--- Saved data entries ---
= Beginning of Section =

(* ===== verification/RaftElectionRun.v ===== *)
(** * Running the cluster

    An executable form of [RaftElection.cluster_step]: a label names the
    step to take and [run] takes it when its guards hold.  Executions
    are computed with it: one that elects a leader, and one that ends
    with two leaders of the same term. *)
From stdpp Require Import functions.
From S2P Require Import Prelude Persister RaftNode RaftStep RaftElection.

Inductive Label :=
| LFollower (i now : Z)                   (* a follower's ticker wakes up *)
| LTest (i : Z)                           (* a candidate's ticker tests the role *)
| LStart (i now : Z)                      (* the startElection it decided on *)
| LVote (i : Z) (k : nat) (now : Z)       (* server i handles the k-th request *)
| LReply (i : Z) (j k : nat) (server : Z) (* i's j-th election handles the k-th reply *)
| LRestart (i : Z).

Section Run.
Context {Cmd : Type} `{!Codec (RaftState Cmd)}.
Variable n : Z.
Notation Cluster := (Cluster (Cmd := Cmd)).

#[export] Instance is_peer_dec i : Decision (is_peer n i).
Proof. unfold is_peer. apply _. Defined.

Definition initial : Cluster :=
  mkCluster (fun i => Make n i MakePersister) (fun _ => []) (fun _ => false) [] [].

Definition reply_eqb (a b : RequestVoteArgs) : bool :=
  bool_decide (rv_Term a = rv_Term b) && bool_decide (rv_Candidate_ID a = rv_Candidate_ID b) &&
  bool_decide (rv_LastLogIndex a = rv_LastLogIndex b) &&
  bool_decide (rv_LastLogTerm a = rv_LastLogTerm b).

Lemma reply_eqb_eq a b : reply_eqb a b = true -> a = b.
Proof.
  unfold reply_eqb. rewrite !andb_true_iff, !bool_decide_eq_true.
  destruct a, b; simpl. naive_solver.
Qed.

Definition run_label (l : Label) (cl : Cluster) : option Cluster :=
  match l with
  | LFollower i now =>
      if decide (is_peer n i) then Some (set_node i (tickerFollower now (node cl i)) cl) else None
  | LTest i =>
      if decide (is_peer n i) then
        if tickerCandidate (node cl i) then Some (set_starting i true cl) else None
      else None
  | LStart i now =>
      if decide (is_peer n i) then
        if starting cl i then
          match startElection now (node cl i) with
          | Ok (rf, args) =>
              Some (set_starting i false
                (set_elections i (mkElection args (others n i) 1 :: elections cl i)
                  (add_requests ((fun s => (args, s)) <$> others n i) (set_node i rf cl))))
          | Panic => None
          end
        else None
      else None
  | LVote i k now =>
      if decide (is_peer n i) then
        match requests cl !! k with
        | Some (args, i') =>
            if decide (i' = i) then
              match RequestVote now args (node cl i) with
              | Ok (rf, reply) => Some (add_reply (args, i, reply) (set_node i rf cl))
              | Panic => None
              end
            else None
        | None => None
        end
      else None
  | LReply i j k server =>
      if decide (is_peer n i) then
        match elections cl i !! j, replies cl !! k with
        | Some e, Some (args, s, reply) =>
            if decide (s = server /\ server ∈ el_pending e) then
              if reply_eqb args (el_args e) then
                let '(rf, count, _, _) := voteReply (el_args e) reply (el_count e) (node cl i) in
                Some (set_elections i
                  (take j (elections cl i) ++
                   mkElection (el_args e) (remove Z.eq_dec server (el_pending e)) count
                   :: drop (S j) (elections cl i))
                  (set_node i rf cl))
              else None
            else None
        | _, _ => None
        end
      else None
  | LRestart i =>
      if decide (is_peer n i) then
        Some (restarted i cl)
      else None
  end.

Lemma run_label_election l cl cl' :
  (forall i now, l <> LFollower i now) -> (forall i, l <> LRestart i) -> run_label l cl = Some cl' -> election_step n cl cl'.
Proof.
  intros Hl Hr H. destruct l; simpl in H; case_decide; try done.
  { by destruct (Hl i now). }
  5: { by destruct (Hr i). }
  - destruct (tickerCandidate _) eqn:E; [| done]. injection H as <-. by constructor.
  - destruct (starting cl i) eqn:E; [| done].
    destruct (startElection _ _) as [[rf args]|] eqn:E2; [| done].
    injection H as <-. by eapply cs_start.
  - destruct (requests cl !! k) as [[args i']|] eqn:E; [| done].
    case_decide; [subst | done].
    destruct (RequestVote _ _ _) as [[rf reply]|] eqn:E2; [| done].
    injection H as <-. eapply cs_vote; try done. by eapply list_elem_of_lookup_2.
  - destruct (elections cl i !! j) as [e|] eqn:E; [| done].
    destruct (replies cl !! k) as [[[args s] reply]|] eqn:E2; [| done].
    case_decide as Hs; [destruct Hs as [-> Hs] | done].
    destruct (reply_eqb _ _) eqn:E3; [apply reply_eqb_eq in E3; subst args | done].
    destruct (voteReply _ _ _ _) as [[[rf count] done] effs] eqn:E4.
    injection H as <-. eapply cs_vote_reply; eauto.
    + by rewrite take_drop_middle.
    + by eapply list_elem_of_lookup_2.
Qed.

Lemma run_label_sound l cl cl' : run_label l cl = Some cl' -> cluster_step n cl cl'.
Proof.
  intros H. destruct l; try (apply cs_election; eapply run_label_election; [| | exact H]; done).
  all: simpl in H; case_decide; [| done]; injection H as <-.
  - apply cs_local; [done | constructor].
  - by apply cs_restart.
Qed.

(** The conditions of [quiet_step], as a test. *)
Definition quiet_check (cl cl' : Cluster) : bool :=
  forallb (fun i =>
    negb (starting cl i && negb (starting cl' i) &&
          bool_decide (role_ (node cl i) = Leader) && bool_decide (role_ (node cl' i) = Leader)) &&
    bool_decide (current_term_ (node cl i) < 2 ^ 64 - 1)) (seqZ 0 n).

Lemma quiet_check_conditions cl cl' : quiet_check cl cl' = true ->
  ~ starts_while_leader n cl cl' /\ forall i, is_peer n i -> current_term_ (node cl i) < 2 ^ 64 - 1.
Proof.
  unfold quiet_check. intros Hq. rewrite forallb_forall in Hq.
  assert (forall i, is_peer n i -> List.In i (seqZ 0 n)) as Hin.
  { intros i Hi. apply list_elem_of_In, elem_of_seqZ. unfold is_peer in Hi. lia. }
  split.
  - intros (i & Hi & S1 & S2 & L1 & L2). specialize (Hq i (Hin i Hi)).
    rewrite S1, S2, L1, L2 in Hq. done.
  - intros i Hi. specialize (Hq i (Hin i Hi)). apply andb_true_iff in Hq as [_ Hq].
    by apply bool_decide_eq_true in Hq.
Qed.

Lemma quiet_check_sound cl cl' :
  cluster_step n cl cl' -> quiet_check cl cl' = true -> quiet_step n cl cl'.
Proof. intros H Hq. destruct (quiet_check_conditions _ _ Hq). by split_and!. Qed.

Fixpoint run (ls : list Label) (cl : Cluster) : option Cluster :=
  match ls with
  | [] => Some cl
  | l :: ls => match run_label l cl with Some cl => run ls cl | None => None end
  end.

Fixpoint quiet_run (ls : list Label) (cl : Cluster) : option Cluster :=
  match ls with
  | [] => Some cl
  | l :: ls =>
      match run_label l cl with
      | Some cl' => if quiet_check cl cl' then quiet_run ls cl' else None
      | None => None
      end
  end.

Lemma initial_init : init_cluster n initial.
Proof. by unfold init_cluster. Qed.

Lemma run_reachable ls cl cl' :
  reachable (init_cluster n) (cluster_step n) cl -> run ls cl = Some cl' ->
  reachable (init_cluster n) (cluster_step n) cl'.
Proof.
  revert cl. induction ls as [|l ls IH]; intros cl R H; simpl in H.
  - by injection H as <-.
  - destruct (run_label l cl) as [c|] eqn:E; [| done].
    eapply IH; [| done]. eapply reach_step; [done |]. by eapply run_label_sound.
Qed.

Lemma quiet_run_reachable ls cl cl' :
  reachable (init_cluster n) (quiet_step n) cl -> quiet_run ls cl = Some cl' ->
  reachable (init_cluster n) (quiet_step n) cl'.
Proof.
  revert cl. induction ls as [|l ls IH]; intros cl R H; simpl in H.
  - by injection H as <-.
  - destruct (run_label l cl) as [c|] eqn:E; [| done].
    destruct (quiet_check cl c) eqn:Eq; [| done].
    eapply IH; [| done]. eapply reach_step; [done |].
    apply quiet_check_sound; [by eapply run_label_sound | done].
Qed.

(** A computed execution, with a test of its last state. *)
Lemma run_witness ls (P : Cluster -> bool) :
  match run ls initial with Some cl => P cl | None => false end = true ->
  exists cl, reachable (init_cluster n) (cluster_step n) cl /\ P cl = true.
Proof.
  destruct (run ls initial) as [cl|] eqn:E; [| done].
  intros H. exists cl. split; [| done].
  eapply run_reachable; [apply reach_init, initial_init | done].
Qed.

Lemma quiet_run_witness ls (P : Cluster -> bool) :
  match quiet_run ls initial with Some cl => P cl | None => false end = true ->
  exists cl, reachable (init_cluster n) (quiet_step n) cl /\ P cl = true.
Proof.
  destruct (quiet_run ls initial) as [cl|] eqn:E; [| done].
  intros H. exists cl. split; [| done].
  eapply quiet_run_reachable; [apply reach_init, initial_init | done].
Qed.
End Run.

Definition leads {Cmd} (cl : Cluster (Cmd := Cmd)) (i t : Z) : bool :=
  bool_decide (role_ (node cl i) = Leader) && bool_decide (current_term_ (node cl i) = t).

(** Peer 0 times out, asks, peer 1 answers: peer 0 leads term 1. *)
Definition elect_peer_0 : list Label :=
  [LFollower 0 1000000000; LTest 0; LStart 0 1100000000;
   LVote 1 0 1200000000; LReply 0 0 0 1].

(** Peer 0's first election times out and its ticker decides to start a
    second one; then the late vote of peer 1 makes it the leader of term
    1; then the second [startElection] runs and moves the leader to term
    2.  Meanwhile peer 2, after one election without votes, wins term 2
    with the vote of peer 1. *)
Definition split_brain : list Label :=
  [LFollower 0 1000000000; LTest 0; LStart 0 1100000000;
   LTest 0; LVote 1 0 1200000000; LReply 0 0 0 1; LStart 0 1600000000;
   LFollower 2 1000000000; LTest 2; LStart 2 1100000000; LTest 2; LStart 2 1600000000;
   LVote 1 1 1700000000; LReply 2 0 0 1].

(** C8: Election safety.  In every execution of a cluster of any size
    under loss, delay, reordering and crashes, with arbitrary other
    messages, in which no peer becomes leader between its ticker's role
    test and the [startElection] that follows, two leaders of the same
    term are the same peer. *)
Theorem election_safety {Cmd} `{!Codec (RaftState Cmd)} n (cl : Cluster (Cmd := Cmd)) :
  0 <= n -> reachable (init_cluster n) (quiet_step n) cl -> one_leader_per_term n cl.
Proof. intros Hn R. apply inv_one_leader; [done |]. by apply quiet_inv. Qed.

Lemma election_safety_witness :
  exists cl : Cluster (Cmd := Z), reachable (init_cluster 3) (quiet_step 3) cl /\
    leads cl 0 1 = true /\ one_leader_per_term 3 cl.
Proof.
  destruct (quiet_run_witness (Cmd := Z) 3 elect_peer_0 (fun cl => leads cl 0 1)) as (cl & R & L);
    [vm_compute; reflexivity |].
  exists cl. split; [exact R |]. split; [exact L |].
  apply (election_safety 3 cl); [lia | exact R].
Defined.

(** C14: The code as written, without that condition, reaches a state with
    two leaders of the same term: [ticker] releases the lock between
    testing that the peer is a candidate and calling [startElection],
    which increments the term without testing again. *)
Theorem two_leaders_reachable :
  exists cl : Cluster (Cmd := Z), reachable (init_cluster 3) (cluster_step 3) cl /\
    ~ one_leader_per_term 3 cl.
Proof.
  destruct (run_witness (Cmd := Z) 3 split_brain (fun cl => leads cl 0 2 && leads cl 2 2))
    as (cl & R & H); [vm_compute; reflexivity |].
  exists cl. split; [exact R |]. unfold leads in H.
  rewrite !andb_true_iff, !bool_decide_eq_true in H. destruct H as [[L0 T0] [L2 T2]].
  intros U. assert (0 = 2); [| lia].
  apply U; try done; unfold is_peer; lia.
Qed.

= End of Section =

--- Task objective ---
Retype exactly the lines above, from the one with "if decide (i' = i) then" through the one with "(take j (elections cl i) ++", inclusive.

--- Your solution ---
            if decide (i' = i) then
              match RequestVote now args (node cl i) with
              | Ok (rf, reply) => Some (add_reply (args, i, reply) (set_node i rf cl))
              | Panic => None
              end
            else None
        | None => None
        end
      else None
  | LReply i j k server =>
      if decide (is_peer n i) then
        match elections cl i !! j, replies cl !! k with
        | Some e, Some (args, s, reply) =>
            if decide (s = server /\ server ∈ el_pending e) then
              if reply_eqb args (el_args e) then
                let '(rf, count, _, _) := voteReply (el_args e) reply (el_count e) (node cl i) in
                Some (set_elections i
                  (take j (elections cl i) ++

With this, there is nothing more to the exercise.